* [Task to carry out]: Within the records below is a range that opens at the line with "Definition thread_adjust : msr_field" and closes at the line with "Definition bios_sign_id : msr_field". Return that range word for word, both ends included, and only that range.

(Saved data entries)

* * * * * * *

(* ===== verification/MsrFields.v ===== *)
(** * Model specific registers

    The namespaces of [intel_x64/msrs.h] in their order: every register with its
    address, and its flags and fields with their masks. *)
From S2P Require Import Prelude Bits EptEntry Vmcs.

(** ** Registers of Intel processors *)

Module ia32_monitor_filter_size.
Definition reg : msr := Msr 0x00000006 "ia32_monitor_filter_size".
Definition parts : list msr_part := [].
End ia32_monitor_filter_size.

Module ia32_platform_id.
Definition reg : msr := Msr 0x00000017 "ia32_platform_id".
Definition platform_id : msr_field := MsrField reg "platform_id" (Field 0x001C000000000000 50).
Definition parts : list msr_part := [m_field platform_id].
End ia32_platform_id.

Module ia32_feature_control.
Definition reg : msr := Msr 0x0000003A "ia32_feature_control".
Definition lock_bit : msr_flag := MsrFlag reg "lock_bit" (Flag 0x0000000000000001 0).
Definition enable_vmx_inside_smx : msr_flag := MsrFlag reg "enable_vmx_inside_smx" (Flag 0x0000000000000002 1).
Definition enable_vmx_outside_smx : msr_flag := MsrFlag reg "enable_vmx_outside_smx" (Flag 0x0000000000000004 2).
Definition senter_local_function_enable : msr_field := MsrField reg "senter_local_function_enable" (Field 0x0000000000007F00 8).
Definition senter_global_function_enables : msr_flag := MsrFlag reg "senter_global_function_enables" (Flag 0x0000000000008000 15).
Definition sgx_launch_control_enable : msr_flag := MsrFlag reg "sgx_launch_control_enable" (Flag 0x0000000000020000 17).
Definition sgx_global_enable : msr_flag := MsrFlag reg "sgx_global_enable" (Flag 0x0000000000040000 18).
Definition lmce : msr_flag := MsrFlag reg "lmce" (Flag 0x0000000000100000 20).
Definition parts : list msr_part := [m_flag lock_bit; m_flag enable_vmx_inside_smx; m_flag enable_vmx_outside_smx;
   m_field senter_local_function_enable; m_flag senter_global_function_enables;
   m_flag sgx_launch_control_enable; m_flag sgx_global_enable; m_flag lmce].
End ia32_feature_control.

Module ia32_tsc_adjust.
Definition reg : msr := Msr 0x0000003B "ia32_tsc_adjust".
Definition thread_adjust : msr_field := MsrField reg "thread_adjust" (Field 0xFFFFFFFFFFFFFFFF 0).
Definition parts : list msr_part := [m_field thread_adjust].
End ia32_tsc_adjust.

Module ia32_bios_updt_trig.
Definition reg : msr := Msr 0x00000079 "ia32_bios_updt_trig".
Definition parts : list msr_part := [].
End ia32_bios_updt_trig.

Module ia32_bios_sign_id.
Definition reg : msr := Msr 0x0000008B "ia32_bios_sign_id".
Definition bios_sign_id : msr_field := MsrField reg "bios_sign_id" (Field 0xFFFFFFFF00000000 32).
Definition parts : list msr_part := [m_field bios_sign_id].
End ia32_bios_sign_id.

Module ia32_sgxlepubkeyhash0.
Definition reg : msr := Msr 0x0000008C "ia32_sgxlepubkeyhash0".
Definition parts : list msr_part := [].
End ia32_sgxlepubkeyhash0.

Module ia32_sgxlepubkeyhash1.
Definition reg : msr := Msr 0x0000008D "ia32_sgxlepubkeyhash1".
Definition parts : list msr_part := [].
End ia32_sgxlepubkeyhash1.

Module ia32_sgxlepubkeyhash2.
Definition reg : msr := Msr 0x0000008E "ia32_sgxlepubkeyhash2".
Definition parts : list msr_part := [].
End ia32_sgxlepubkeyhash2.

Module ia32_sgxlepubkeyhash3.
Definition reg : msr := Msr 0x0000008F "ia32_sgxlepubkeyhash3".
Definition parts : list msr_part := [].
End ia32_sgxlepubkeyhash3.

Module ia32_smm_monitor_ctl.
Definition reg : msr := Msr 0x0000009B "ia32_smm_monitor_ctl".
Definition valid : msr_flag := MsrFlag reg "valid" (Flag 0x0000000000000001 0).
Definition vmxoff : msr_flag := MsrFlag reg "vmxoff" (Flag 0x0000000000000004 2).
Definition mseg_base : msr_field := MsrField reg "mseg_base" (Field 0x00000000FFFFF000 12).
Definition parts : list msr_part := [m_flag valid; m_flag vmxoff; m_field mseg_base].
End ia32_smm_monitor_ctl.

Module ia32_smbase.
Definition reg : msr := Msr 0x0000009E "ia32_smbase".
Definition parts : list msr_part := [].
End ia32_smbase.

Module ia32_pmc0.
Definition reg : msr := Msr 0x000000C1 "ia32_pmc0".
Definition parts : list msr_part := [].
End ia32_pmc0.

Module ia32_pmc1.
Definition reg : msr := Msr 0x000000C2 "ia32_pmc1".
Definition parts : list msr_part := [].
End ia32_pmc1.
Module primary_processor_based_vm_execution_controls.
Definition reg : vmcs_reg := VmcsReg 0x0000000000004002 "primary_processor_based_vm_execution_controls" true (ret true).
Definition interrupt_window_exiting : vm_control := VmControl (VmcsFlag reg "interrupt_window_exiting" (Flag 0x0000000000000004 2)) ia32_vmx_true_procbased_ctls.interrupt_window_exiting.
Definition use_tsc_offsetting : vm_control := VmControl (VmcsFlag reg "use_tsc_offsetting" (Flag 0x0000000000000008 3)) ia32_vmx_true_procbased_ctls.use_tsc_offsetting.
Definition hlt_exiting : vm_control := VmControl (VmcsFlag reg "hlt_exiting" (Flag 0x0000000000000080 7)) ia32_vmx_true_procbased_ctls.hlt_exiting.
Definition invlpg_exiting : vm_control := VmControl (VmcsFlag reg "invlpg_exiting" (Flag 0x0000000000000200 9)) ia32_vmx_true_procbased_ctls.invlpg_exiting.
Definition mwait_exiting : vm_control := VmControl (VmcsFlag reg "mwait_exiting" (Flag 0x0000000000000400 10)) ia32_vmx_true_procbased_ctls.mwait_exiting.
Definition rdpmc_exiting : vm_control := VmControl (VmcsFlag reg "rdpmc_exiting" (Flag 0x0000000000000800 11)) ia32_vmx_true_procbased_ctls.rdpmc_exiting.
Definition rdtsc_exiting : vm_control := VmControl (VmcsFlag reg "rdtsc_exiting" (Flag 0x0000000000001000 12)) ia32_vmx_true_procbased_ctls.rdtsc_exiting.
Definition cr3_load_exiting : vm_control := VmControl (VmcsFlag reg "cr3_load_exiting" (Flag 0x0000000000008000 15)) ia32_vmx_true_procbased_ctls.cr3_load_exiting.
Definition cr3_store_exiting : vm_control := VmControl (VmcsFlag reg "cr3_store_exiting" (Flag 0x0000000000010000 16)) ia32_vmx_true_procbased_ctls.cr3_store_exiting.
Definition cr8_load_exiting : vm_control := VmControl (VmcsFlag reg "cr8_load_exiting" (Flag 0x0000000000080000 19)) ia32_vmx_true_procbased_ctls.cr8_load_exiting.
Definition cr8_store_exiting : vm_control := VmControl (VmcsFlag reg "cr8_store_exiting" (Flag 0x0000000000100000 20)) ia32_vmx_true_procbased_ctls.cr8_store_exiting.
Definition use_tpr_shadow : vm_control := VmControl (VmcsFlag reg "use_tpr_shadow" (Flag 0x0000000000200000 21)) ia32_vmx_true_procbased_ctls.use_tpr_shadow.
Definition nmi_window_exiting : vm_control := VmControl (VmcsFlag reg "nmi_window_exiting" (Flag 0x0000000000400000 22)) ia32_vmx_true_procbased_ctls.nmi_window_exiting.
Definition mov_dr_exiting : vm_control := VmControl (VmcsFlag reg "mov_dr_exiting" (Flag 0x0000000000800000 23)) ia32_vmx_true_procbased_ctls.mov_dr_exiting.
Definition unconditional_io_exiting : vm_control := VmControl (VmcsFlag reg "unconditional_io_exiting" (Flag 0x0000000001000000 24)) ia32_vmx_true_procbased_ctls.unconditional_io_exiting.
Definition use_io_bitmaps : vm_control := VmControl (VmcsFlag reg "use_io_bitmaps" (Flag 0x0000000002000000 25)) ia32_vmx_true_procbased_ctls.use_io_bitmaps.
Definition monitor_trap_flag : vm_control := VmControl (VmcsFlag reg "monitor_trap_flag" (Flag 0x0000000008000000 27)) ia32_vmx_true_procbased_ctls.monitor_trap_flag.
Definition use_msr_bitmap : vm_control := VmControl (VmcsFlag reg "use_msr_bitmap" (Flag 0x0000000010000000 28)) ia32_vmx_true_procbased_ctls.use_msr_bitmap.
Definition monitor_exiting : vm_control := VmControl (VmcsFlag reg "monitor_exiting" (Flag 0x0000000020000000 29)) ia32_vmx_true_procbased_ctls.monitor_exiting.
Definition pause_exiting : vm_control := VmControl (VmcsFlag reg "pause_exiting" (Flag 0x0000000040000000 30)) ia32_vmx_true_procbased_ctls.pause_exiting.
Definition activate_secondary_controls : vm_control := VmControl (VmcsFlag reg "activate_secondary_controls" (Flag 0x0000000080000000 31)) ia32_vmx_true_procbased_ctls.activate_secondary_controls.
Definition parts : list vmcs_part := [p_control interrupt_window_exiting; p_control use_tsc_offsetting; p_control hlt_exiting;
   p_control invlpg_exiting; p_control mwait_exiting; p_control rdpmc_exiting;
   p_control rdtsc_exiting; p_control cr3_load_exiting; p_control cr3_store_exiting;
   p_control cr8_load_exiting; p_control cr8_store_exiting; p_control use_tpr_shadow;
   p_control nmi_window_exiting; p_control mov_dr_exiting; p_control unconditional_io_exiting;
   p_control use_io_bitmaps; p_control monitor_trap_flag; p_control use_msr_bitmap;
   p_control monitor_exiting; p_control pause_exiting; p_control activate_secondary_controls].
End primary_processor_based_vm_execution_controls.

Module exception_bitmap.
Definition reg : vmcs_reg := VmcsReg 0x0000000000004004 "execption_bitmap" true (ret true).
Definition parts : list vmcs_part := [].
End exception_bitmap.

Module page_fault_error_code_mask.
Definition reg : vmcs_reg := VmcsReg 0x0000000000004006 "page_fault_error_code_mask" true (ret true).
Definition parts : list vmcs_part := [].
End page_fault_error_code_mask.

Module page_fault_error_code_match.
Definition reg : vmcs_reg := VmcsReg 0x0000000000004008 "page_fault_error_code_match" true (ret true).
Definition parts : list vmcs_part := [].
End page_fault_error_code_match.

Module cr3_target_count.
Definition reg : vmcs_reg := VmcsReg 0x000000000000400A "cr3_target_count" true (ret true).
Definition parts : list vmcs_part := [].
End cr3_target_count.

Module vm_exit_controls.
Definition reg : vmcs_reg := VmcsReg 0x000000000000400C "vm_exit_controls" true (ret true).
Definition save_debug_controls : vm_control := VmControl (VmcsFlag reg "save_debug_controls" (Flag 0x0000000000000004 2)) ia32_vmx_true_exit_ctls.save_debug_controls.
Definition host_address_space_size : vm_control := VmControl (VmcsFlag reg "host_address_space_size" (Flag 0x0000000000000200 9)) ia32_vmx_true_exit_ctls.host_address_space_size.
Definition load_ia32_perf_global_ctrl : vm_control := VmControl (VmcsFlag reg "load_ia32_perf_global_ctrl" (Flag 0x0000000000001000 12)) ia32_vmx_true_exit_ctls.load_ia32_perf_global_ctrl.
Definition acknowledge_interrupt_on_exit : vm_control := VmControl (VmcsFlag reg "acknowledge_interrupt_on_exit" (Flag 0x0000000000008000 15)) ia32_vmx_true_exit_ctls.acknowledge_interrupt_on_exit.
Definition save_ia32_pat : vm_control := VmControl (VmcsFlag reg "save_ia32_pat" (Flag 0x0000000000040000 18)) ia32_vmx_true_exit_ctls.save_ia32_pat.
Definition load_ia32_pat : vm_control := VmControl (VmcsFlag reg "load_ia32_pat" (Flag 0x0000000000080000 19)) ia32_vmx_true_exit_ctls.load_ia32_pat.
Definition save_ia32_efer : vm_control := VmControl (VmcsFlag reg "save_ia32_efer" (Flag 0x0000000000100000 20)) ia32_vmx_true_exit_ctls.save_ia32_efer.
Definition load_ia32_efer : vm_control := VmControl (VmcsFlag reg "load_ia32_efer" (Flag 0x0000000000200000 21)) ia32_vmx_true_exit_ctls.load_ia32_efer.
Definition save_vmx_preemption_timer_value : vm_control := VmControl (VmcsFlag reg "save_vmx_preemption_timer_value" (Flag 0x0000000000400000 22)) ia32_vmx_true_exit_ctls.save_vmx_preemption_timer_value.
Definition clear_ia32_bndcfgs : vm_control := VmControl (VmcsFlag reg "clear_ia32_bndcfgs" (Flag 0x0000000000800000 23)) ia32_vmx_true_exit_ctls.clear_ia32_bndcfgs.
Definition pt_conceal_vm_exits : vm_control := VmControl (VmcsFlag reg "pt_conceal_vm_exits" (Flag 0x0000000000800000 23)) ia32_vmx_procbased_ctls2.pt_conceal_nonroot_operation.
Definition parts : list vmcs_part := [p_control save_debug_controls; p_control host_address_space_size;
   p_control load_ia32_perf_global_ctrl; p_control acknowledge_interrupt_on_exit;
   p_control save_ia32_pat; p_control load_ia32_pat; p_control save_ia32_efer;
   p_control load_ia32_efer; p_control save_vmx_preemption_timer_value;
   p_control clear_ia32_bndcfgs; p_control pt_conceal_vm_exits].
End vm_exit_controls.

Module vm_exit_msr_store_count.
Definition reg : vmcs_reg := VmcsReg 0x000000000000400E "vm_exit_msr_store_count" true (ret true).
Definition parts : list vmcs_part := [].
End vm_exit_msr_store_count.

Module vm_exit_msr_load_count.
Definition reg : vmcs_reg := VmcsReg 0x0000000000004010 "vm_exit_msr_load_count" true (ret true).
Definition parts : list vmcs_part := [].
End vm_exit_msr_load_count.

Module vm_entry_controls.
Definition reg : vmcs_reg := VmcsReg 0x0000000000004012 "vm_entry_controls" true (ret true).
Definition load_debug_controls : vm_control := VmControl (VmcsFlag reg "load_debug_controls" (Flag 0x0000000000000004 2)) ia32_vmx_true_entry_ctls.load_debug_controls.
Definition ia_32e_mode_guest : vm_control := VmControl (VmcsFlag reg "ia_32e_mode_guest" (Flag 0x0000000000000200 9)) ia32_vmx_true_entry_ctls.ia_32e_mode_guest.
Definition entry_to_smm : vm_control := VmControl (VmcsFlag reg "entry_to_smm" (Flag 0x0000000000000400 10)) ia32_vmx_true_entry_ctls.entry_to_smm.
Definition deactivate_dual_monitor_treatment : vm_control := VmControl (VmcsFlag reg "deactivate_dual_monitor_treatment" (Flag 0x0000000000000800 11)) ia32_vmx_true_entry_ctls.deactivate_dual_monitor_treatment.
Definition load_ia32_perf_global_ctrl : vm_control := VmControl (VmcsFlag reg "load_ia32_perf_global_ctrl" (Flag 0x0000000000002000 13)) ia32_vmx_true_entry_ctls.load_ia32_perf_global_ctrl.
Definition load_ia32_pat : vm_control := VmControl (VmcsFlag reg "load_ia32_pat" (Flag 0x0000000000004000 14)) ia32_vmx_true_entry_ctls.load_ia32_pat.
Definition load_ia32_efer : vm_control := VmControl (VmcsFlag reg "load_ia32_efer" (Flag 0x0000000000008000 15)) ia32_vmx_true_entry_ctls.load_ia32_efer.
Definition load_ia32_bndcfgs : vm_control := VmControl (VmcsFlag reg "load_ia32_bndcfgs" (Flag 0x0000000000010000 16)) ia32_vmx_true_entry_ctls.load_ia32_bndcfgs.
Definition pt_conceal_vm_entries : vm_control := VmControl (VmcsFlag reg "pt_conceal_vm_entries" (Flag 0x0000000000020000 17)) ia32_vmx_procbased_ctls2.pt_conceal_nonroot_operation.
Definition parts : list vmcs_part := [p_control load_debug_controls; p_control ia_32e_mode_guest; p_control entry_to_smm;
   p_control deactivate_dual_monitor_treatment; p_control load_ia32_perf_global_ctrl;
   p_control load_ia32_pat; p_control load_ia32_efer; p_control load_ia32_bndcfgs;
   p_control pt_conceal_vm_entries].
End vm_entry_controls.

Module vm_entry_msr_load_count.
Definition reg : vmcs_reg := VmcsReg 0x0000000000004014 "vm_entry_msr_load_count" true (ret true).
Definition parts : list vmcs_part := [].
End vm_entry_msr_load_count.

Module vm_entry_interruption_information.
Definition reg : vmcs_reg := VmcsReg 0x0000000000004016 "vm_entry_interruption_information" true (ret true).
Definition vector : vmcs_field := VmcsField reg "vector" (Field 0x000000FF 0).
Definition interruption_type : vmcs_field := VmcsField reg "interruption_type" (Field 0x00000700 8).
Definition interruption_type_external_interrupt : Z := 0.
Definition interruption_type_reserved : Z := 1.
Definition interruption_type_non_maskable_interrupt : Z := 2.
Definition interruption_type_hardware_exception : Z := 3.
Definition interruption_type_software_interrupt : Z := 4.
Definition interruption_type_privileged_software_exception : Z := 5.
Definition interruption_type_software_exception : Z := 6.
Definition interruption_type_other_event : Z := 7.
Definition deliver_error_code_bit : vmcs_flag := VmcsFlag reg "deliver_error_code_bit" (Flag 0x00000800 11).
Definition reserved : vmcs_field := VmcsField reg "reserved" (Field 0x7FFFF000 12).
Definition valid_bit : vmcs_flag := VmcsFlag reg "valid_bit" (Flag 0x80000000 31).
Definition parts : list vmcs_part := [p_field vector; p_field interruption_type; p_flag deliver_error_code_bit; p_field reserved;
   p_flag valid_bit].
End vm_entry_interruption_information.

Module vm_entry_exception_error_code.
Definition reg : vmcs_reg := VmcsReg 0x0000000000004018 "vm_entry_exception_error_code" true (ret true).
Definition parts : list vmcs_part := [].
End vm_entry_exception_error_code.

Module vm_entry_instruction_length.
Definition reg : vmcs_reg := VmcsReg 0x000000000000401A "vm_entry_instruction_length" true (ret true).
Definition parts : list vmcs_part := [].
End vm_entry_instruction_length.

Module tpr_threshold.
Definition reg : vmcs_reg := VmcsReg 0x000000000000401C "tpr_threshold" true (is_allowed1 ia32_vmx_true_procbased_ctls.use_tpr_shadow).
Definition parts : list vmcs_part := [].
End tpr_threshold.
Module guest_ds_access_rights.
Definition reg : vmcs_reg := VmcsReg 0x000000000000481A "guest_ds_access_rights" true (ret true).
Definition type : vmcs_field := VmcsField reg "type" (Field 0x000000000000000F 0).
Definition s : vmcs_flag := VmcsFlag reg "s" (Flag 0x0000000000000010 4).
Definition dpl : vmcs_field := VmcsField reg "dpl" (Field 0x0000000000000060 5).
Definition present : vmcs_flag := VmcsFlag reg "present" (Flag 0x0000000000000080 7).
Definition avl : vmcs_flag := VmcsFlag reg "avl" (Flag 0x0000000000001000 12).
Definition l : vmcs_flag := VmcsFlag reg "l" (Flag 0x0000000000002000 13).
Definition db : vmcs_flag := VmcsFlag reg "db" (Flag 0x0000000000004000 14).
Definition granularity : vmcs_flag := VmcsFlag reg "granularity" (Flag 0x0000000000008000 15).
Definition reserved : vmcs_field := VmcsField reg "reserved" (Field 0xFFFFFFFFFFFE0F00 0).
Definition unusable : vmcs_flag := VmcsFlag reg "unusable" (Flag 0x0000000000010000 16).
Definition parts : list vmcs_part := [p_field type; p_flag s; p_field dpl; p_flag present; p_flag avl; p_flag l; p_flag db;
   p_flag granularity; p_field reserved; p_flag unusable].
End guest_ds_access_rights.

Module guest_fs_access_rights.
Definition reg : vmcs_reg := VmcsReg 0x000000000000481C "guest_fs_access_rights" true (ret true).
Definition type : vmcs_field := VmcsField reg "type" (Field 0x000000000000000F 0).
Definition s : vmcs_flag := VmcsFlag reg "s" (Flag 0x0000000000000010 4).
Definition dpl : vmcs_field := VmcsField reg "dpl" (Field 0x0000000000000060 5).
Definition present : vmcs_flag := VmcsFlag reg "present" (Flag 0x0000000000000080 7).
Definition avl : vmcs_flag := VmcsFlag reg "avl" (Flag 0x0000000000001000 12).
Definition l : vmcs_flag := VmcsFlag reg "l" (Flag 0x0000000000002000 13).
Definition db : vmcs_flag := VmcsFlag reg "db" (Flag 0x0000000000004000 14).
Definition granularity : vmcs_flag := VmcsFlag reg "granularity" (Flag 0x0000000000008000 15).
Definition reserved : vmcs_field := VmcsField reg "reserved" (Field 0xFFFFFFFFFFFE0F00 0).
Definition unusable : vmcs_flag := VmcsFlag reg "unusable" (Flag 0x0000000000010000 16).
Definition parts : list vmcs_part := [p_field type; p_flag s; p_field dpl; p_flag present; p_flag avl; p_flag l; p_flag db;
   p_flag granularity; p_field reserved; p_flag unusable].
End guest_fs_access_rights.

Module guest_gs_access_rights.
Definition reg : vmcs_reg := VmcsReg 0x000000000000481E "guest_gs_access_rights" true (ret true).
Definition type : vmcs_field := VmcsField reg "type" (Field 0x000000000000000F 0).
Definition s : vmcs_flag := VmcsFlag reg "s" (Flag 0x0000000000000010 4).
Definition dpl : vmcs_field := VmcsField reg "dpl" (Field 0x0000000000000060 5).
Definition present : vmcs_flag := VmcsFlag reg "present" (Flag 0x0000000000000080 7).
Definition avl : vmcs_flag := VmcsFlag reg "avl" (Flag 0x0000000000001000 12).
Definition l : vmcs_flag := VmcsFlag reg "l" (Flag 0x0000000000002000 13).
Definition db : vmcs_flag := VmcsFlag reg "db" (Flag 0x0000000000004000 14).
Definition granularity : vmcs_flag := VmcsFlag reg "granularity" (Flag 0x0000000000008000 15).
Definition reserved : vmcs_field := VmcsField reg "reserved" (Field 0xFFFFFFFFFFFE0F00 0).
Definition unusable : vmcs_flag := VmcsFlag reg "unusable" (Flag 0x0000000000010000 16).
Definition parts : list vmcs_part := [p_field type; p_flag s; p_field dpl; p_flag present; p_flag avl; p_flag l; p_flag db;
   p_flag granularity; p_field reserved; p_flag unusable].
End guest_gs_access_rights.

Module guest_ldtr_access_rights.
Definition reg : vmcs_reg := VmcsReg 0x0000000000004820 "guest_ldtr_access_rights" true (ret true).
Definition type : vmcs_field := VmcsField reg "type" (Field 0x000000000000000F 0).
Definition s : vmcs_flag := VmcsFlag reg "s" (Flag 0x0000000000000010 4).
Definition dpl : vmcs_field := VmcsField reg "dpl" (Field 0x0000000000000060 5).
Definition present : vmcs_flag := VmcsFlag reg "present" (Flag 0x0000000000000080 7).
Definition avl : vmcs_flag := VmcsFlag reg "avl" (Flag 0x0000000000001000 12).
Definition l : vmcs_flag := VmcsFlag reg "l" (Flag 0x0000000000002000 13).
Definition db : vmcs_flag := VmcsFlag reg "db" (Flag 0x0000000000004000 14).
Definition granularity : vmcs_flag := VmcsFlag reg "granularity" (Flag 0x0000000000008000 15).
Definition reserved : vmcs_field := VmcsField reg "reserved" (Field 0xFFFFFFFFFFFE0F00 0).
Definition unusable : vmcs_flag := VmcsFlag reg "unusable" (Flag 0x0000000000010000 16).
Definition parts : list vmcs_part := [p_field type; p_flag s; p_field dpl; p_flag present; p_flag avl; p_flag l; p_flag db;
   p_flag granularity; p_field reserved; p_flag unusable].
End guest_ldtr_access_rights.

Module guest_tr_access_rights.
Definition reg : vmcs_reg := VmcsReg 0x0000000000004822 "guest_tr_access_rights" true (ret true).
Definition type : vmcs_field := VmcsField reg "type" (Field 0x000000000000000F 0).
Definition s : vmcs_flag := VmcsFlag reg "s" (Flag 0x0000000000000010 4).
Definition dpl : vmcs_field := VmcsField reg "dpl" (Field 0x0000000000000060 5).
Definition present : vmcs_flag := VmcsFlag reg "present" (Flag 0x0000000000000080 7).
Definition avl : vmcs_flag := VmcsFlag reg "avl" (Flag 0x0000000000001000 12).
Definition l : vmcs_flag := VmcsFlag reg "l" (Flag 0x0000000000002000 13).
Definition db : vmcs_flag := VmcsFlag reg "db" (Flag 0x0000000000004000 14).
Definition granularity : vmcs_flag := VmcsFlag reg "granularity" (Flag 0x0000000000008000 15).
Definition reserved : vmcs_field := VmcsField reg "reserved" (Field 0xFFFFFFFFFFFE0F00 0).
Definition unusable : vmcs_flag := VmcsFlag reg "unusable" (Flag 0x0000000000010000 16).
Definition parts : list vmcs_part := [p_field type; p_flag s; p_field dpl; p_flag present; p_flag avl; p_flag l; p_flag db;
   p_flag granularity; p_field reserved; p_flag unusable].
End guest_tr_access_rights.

* * * * * * *

* [Answer for this exercise]:
Definition thread_adjust : msr_field := MsrField reg "thread_adjust" (Field 0xFFFFFFFFFFFFFFFF 0).
Definition parts : list msr_part := [m_field thread_adjust].
End ia32_tsc_adjust.

Module ia32_bios_updt_trig.
Definition reg : msr := Msr 0x00000079 "ia32_bios_updt_trig".
Definition parts : list msr_part := [].
End ia32_bios_updt_trig.

Module ia32_bios_sign_id.
Definition reg : msr := Msr 0x0000008B "ia32_bios_sign_id".
Definition bios_sign_id : msr_field := MsrField reg "bios_sign_id" (Field 0xFFFFFFFF00000000 32).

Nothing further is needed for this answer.